Un jardín para el arzobispo

“La fastuosa inauguración del Jardín Borda"

Fuente del Jardín Borda (Fotos: Mario Yaír T.S.)

Había cierto interés entre la amistad del empresario y el arzobispo. Don José de la Borda era tan rico que construyó a un costado de su casa un ostentoso templo churrigueresco personal. Por otro lado el arzobispo Núñez de Haro y Peralta provenía de la generación ilustrada europea, maravillada con los aportes científicos de la modernidad. Al ser el religioso más importante del país, Borda lo buscó para poner bajo su mandato el templo de Santa Prisca.

El hijo de Don José de la Borda, Manuel de la Borda y Verdugo, mantuvo distancia de las empresas de su padre y se dedicó a la iglesia y los estudios. Alcanzó el grado de Doctor en Filosofía en 1753, y por ello y otras “múltiples razones” fue asignado por Haro como cura beneficiario de Santa Prisca. Para 1777 Manuel fue asignado a la parroquia de Guadalupe en Cuernavaca. Esta es la historia de cómo los Borda agradecieron a Núñez los favores recibidos.

Con la idea de crear una casa de descanso con majestuosos jardines para su padre, en 1778, Manuel inició la construcción del Jardín Borda detrás de la Parroquia de Guadalupe. Sin embargo a unos días de iniciado el proyecto, el 30 de mayo de 1778, Don José de la Borda pasaba a mejor vida. Manuel heredó parte de la fortuna y no queriendo dejar inconclusa la obra, buscó terminarla, pero esta vez para gusto personal y para satisfacción del arzobispo; pues si algo compartían Núñez y Manuel, era la pasión por la botánica.

Manuel creó un fastuoso jardín botánico con todo tipo de plantas y especies exóticas de la región. Las formas caprichosas de los árboles y las flores olorosas eran un deleite para los ilustrados. Lo dotó con un lago artificial y una majestuosa fuente al centro. En aquel tiempo los árboles crecían jovencitos y las plantas se encontraban en el más perfecto orden imaginado, tal cual y como ocurría en las cortes europeas. Terminado el jardín, se envió una invitación al arzobispo para inaugurar la obra, pero en un horario inusual. La ceremonia tendría lugar al caer el sol.

Jardín Borda en Cuernavaca

Aquella noche de 1783, Núñez llegó puntual al jardín. Las puertas se abrieron y señalaron al carruaje el camino que debía seguir hasta la fuente central. Curioso, por más que Núñez se asomaba a los cristales, veía una vegetación espesa pero rodeada de una profunda obscuridad. Solo al final del camino se alcanzaba a ver una lucecita que iluminaba a los huéspedes. Era un sirviente de Manuel con una antorcha en la mano y Manuel mismo que lo esperaba con los brazos abiertos.

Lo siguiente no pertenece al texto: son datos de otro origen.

(* ===== verification/Server.v ===== *)
(** * Server: starting a node and stopping it ([entry/main.go], [signalserver/main.go], [authserver/main.go], [signal/global.go])

    What each server sets up before it serves, as the list of its effects in
    order together with the cause it ends with; the services a node connects to
    (sockets, MongoDB, the HTTP server) answer by arguments.  [entry.Run] starts
    the servers under one context ([Contexts]) and waits for it: its steps are
    interleaved with the ends of the servers. *)
From S2P Require Import Prelude GoStrings Collection Contexts Config Metrics.
Local Open Scope string_scope.
Local Open Scope Z_scope.
Local Open Scope list_scope.

(** ** The database *)

(** The credentials of the client's options: user and password. *)
Record mongo_opts := { mo_uri : string; mo_auth : option (string * string) }.
Record IndexModel := { ix_field : string; ix_order : Z; ix_name : string }.

(** The driver: the credentials of an url, connecting, and creating an index. *)
Record mongo_driver := {
  uri_auth : string -> option (string * string);
  Connect : mongo_opts -> option gerror;
  CreateOne : string * string -> IndexModel -> option gerror
}.

Record Mongo := { mongo_client : mongo_opts; recordCol : string * string; mongo_indexes : list IndexModel }.

Definition createMongoAuth (opt : mongo_opts) : mongo_opts :=
  {| mo_uri := mo_uri opt; mo_auth := match mo_auth opt with None => Some ("", "") | a => a end |}.
Definition set_user (u : string) (opt : mongo_opts) : mongo_opts :=
  let opt := createMongoAuth opt in {| mo_uri := mo_uri opt; mo_auth := (fun a => (u, a.2)) <$> mo_auth opt |}.
Definition set_pass (p : string) (opt : mongo_opts) : mongo_opts :=
  let opt := createMongoAuth opt in {| mo_uri := mo_uri opt; mo_auth := (fun a => (a.1, p)) <$> mo_auth opt |}.
(* ===== verification/Startup.v ===== *)
(** * Startup: loading the configuration and the start of the program ([config/main.go], [cmd/server/main.go])

    The configuration comes from files, from secret files and from the command
    line, through a library, which is a parameter: its store, the loading of
    files and flags into it, and its decoding. *)
From S2P Require Import Prelude Config Log Contexts Metrics Server.
Local Open Scope string_scope.
Local Open Scope list_scope.

(** The library: a store of keys, what the files and the flags hold, and the decoding into the configuration. *)
Class Loader (S C : Type) := {
  get : S -> string -> option string;
  file_has : string -> string -> option string;
  flag_has : string -> option string;
  LoadFiles : string -> S -> S + gerror;
  LoadExists : list string -> S -> S + gerror;
  LoadFlags : list string -> S -> S + gerror;
  Decode_ : S -> C + gerror
}.

(** What is loaded later replaces what was loaded before. *)
Definition over (new old : option string) : option string := match new with Some v => Some v | None => old end.
Fixpoint last_file {S C} `{Loader S C} (paths : list string) (k : string) : option string :=
  match paths with [] => None | p :: paths => over (last_file paths k) (file_has p k) end.

Class LoaderLaws (S C : Type) `{Loader S C} := {
  LoadFiles_get p s s' k : LoadFiles p s = inl s' -> get s' k = over (file_has p k) (get s k);
  LoadExists_get ps s s' k : LoadExists ps s = inl s' -> get s' k = over (last_file ps k) (get s k);
  LoadFlags_get keys s s' k : LoadFlags keys s = inl s' -> get s' k = over (if decide (k ∈ keys) then flag_has k else None) (get s k)
}.

Section Load.
Context {S C : Type} `{HL : LoaderLaws S C}.

Definition config_names (name : string) : list string :=
  [name +:+ ".yml"; name +:+ ".yaml"; name +:+ ".json"; name +:+ ".toml"; name +:+ ".ini"].

(** One of the two sources: the file the environment names, or those that exist. *)
Definition load_source (path : option string) (name : string) (s : S) : S + gerror :=
  match path with
  | Some p => if decide (p <> "") then LoadFiles p s else LoadExists (config_names name) s
  | None => LoadExists (config_names name) s
  end.

(** [env] is [os.LookupEnv]. *)
Definition InitConfig (env : string -> option string) (keys : list string) (conf_name secret_conf_name : string) (s : S) : C + gerror :=
  match load_source (env "CONF_CONFIG_PATH") conf_name s with
  | inr err => inr err
  | inl s =>
      match load_source (env "CONF_SECRET_PATH") secret_conf_name s with
      | inr err => inr err
      | inl s => match LoadFlags keys s with inr err => inr err | inl s => Decode_ s end
      end
  end.

Definition source_has (path : option string) (name k : string) : option string :=
  match path with
  | Some p => if decide (p <> "") then file_has p k else last_file (config_names name) k
  | None => last_file (config_names name) k
  end.

Lemma load_source_get path name s s' k : load_source path name s = inl s' -> get s' k = over (source_has path name k) (get s k).
Proof.
  unfold load_source, source_has. destruct path as [p|]; [destruct (decide (p <> ""))|]; intros Hl;
    first [by apply LoadFiles_get|by apply LoadExists_get].
Qed.

(** Flags come before secrets, secrets before the configuration. *)
Lemma config_precedence env keys conf_name secret_conf_name s c :
  InitConfig env keys conf_name secret_conf_name s = inl c ->
  exists s', Decode_ s' = inl c /\
    forall k, get s' k = over (if decide (k ∈ keys) then flag_has k else None)
      (over (source_has (env "CONF_SECRET_PATH") secret_conf_name k) (over (source_has (env "CONF_CONFIG_PATH") conf_name k) (get s k))).
Proof.
  unfold InitConfig. destruct (load_source _ conf_name s) as [s1|] eqn:H1; [|done]. destruct (load_source _ secret_conf_name s1) as [s2|] eqn:H2; [|done].
  destruct (LoadFlags keys s2) as [s3|] eqn:H3; [|done]. intros Hd. exists s3. split; [done|]. intros k.
  by rewrite (LoadFlags_get _ _ _ k H3), (load_source_get _ _ _ _ k H2), (load_source_get _ _ _ _ k H1).
Qed.
End Load.

(** ** [main] *)

(** What [main] gets to: the causes its servers end with, or the panic of a bad configuration.  [level] and [build] are zap's answers. *)
Definition main_ (conf : ConferenceConfigure + gerror) (level : string -> zap_level + gerror) (build : zap_config -> option gerror)
    (serve : option gerror) (ans : nat -> answers) : run (list (option gerror)) :=
  match conf with
  | inr _ => go_panic (PMsg "unable to init config")
  | inl conf =>
      match Validate conf with
      | Some _ => go_panic (PMsg "validate config failed")
      | None =>
          profile ← LogProfile conf;
          log_Init (level (Level (Log conf))) profile (lg_File (Log conf)) build;;
          entry_Run conf serve ans
      end
  end.

(** No server is started with an incomplete configuration. *)
Lemma main_validated conf level build serve ans l : main_ conf level build serve ans = Ret l -> exists c, conf = inl c /\ complete c.
Proof.
  unfold main_. destruct conf as [c|]; [|done]. destruct (Validate c) eqn:Hv; [done|]. intros _. exists c. split; [done|]. by apply Validate_none.
Qed.
Definition ProcessJoinCbs (box : ParticipantsBox) (msg : StateParticipantMessage)
    : ParticipantsBox * list (Cb * option Participant) :=
  let room := GetRoom (Some msg) in
  let participant := participant_of msg in
  let '(ps, added) := Add (default no_participants (box_participants box !! room)) participant in
  let rooms := <[room := ps]> (box_participants box) in
  let '(chs, calls) :=
    if (added : bool) then
      match join_chs box !! room with
      | Some cbs => let '(cbs, calls) := run_cbs cbs (Some participant) in (<[room := cbs]> (join_chs box), calls)
      | None => (join_chs box, [])
      end
    else (join_chs box, []) in
  ({| box_participants := rooms; next_join_id := next_join_id box; join_chs := chs;
      next_leave_id := next_leave_id box; leave_cbs := leave_cbs box; iter := iter box |}, calls).

(** The callbacks run whatever [Remove] answered. *)
Definition ProcessLeaveCbs (now : Z) (box : ParticipantsBox) (msg : StateLeaveMessage)
    : ParticipantsBox * list (Cb * option Participant) :=
  let room := GetRoom (Some msg) in
  let '(ps, participant) := Remove now (default no_participants (box_participants box !! room))
                              (StateLeave_UserId msg) (StateLeave_SocketId msg) (StateLeave_JoinId msg) in
  let box := clean now {| box_participants := <[room := ps]> (box_participants box); next_join_id := next_join_id box;
                          join_chs := join_chs box; next_leave_id := next_leave_id box;
                          leave_cbs := leave_cbs box; iter := iter box |} in
  let '(chs, calls) :=
    match leave_cbs box !! room with
    | Some cbs => let '(cbs, calls) := run_cbs cbs participant in (<[room := cbs]> (leave_cbs box), calls)
    | None => (leave_cbs box, [])
    end in
  ({| box_participants := box_participants box; next_join_id := next_join_id box; join_chs := join_chs box;
      next_leave_id := next_leave_id box; leave_cbs := chs; iter := iter box |}, calls).

Definition AddJoinCallback (box : ParticipantsBox) (room : string) (cb : Cb) : ParticipantsBox * Z :=
  let id := next_join_id box in
  ({| box_participants := box_participants box; next_join_id := i64 (id + 1);
      join_chs := <[room := <[id := cb]> (default ∅ (join_chs box !! room))]> (join_chs box);
      next_leave_id := next_leave_id box; leave_cbs := leave_cbs box; iter := iter box |}, id).

Definition RemoveJoinCallback (box : ParticipantsBox) (room : string) (id : Z) : ParticipantsBox :=
  {| box_participants := box_participants box; next_join_id := next_join_id box;
     join_chs := alter (delete id) room (join_chs box);
     next_leave_id := next_leave_id box; leave_cbs := leave_cbs box; iter := iter box |}.

Definition AddLeaveCallback (box : ParticipantsBox) (room : string) (cb : Cb) : ParticipantsBox * Z :=
  let id := next_leave_id box in
  ({| box_participants := box_participants box; next_join_id := next_join_id box; join_chs := join_chs box;
      next_leave_id := i64 (id + 1);
      leave_cbs := <[room := <[id := cb]> (default ∅ (leave_cbs box !! room))]> (leave_cbs box);
      iter := iter box |}, id).
Lemma passive_rounds_spec l : forall ka n,
  n < k -> Err ka = None -> TimeoutNum ka = Z.of_nat n -> Forall (fun x => x = Pinged \/ timed_out x = true) l ->
  let '(ka', out, go) := passive_rounds patience l ka in
  go = negb (gives_up k n (timed_out <$> l)) /\ (go = false -> TimeoutNum ka' = Z.of_nat k /\ last out = Some ka') /\
  Forall (fun x => (0 < TimeoutNum x <= Z.of_nat k)%Z /\ Err x = None) out.
Proof.
  induction l as [|x l IH]; intros ka n Hn He Ht Hl; [done|]. apply Forall_cons in Hl as [Hx Hl]. cbn [passive_rounds fmap list_fmap gives_up].
  destruct x as [|[since| |]]; cbn [timed_out]; [| |by destruct Hx..].
  - cbn [passive_round]. specialize (IH (reset ka) 0%nat). destruct (passive_rounds _ _ _) as [[ka3 out3] go3].
    destruct IH as (Hg & Hl' & Hf); [lia|done|done|done|]. done.
  - cbn [passive_round]. unfold tell_timeout, told, patience. cbn [TimeoutNum]. rewrite Ht. destruct (Nat.leb_spec k (S n)) as [Hk|Hk].
    + rewrite (proj2 (Z.leb_le _ _)) by lia. cbn. split; [done|]. split; [split; [lia|done]|].
      constructor; [split; [cbn; lia|done]|constructor].
    + rewrite (proj2 (Z.leb_gt _ _)) by lia. cbn [negb].
      specialize (IH {| Err := Err ka; TimeoutNum := Z.of_nat n + 1; TimeoutDuration := TimeoutDuration ka + since |} (S n)).
      destruct (passive_rounds _ _ _) as [[ka3 out3] go3]. destruct IH as (Hg & Hl' & Hf); [lia|done|cbn; lia|done|].
      split; [done|]. split; [|cbn; constructor; [split; [cbn; lia|done]|done]].
      intros Hgo. destruct (Hl' Hgo) as [? Hlast]. split; [done|]. cbn. destruct out3; [discriminate Hlast|exact Hlast].
Qed.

Extrañado por la situación, una vez bajado del carruaje, Núñez preguntó porqué tan lúgubre obscuridad y acto seguido lanzando una enorme sonrisa, Manuel pidió la antorcha. Se acercó a un espacio en el centro del pasillo donde había colocada una mecha y la encendió. Enseguida, la mecha iluminó destellando algo nunca antes visto. Era una reacción en cadena donde pasillo tras pasillo se iluminaba el jardín completo con antorchas hasta el lago artificial. Castillos en las fuentes, rosas en el cielo, chispas en todos los pasillos de los más variados colores. Los invitados rodeados por la obscuridad se iluminaban poco a poco, no por los destellos, sino de ver aquellas fastuosas luces.

La reacción en cadena seguida con avidez por los invitados culminó en el lago artificial de donde se desprendió un espectáculo de fuegos artificiales. Un enorme cohete multicolor anunció el fin del entretenimiento y el inicio del festín. Tan glorioso evento sacó mil y un preguntas de Núñez a su anfitrión. Resulta que gustó tanto el jardín a Núñez que cuando llegó a ser virrey, ordenó la construcción de un Jardín Botánico en el Palacio Virreinal. Solo que este caso Núñez quería que fuese un espacio público, de tal modo que todos pudiesen sentir lo mismo que el vio aquella noche.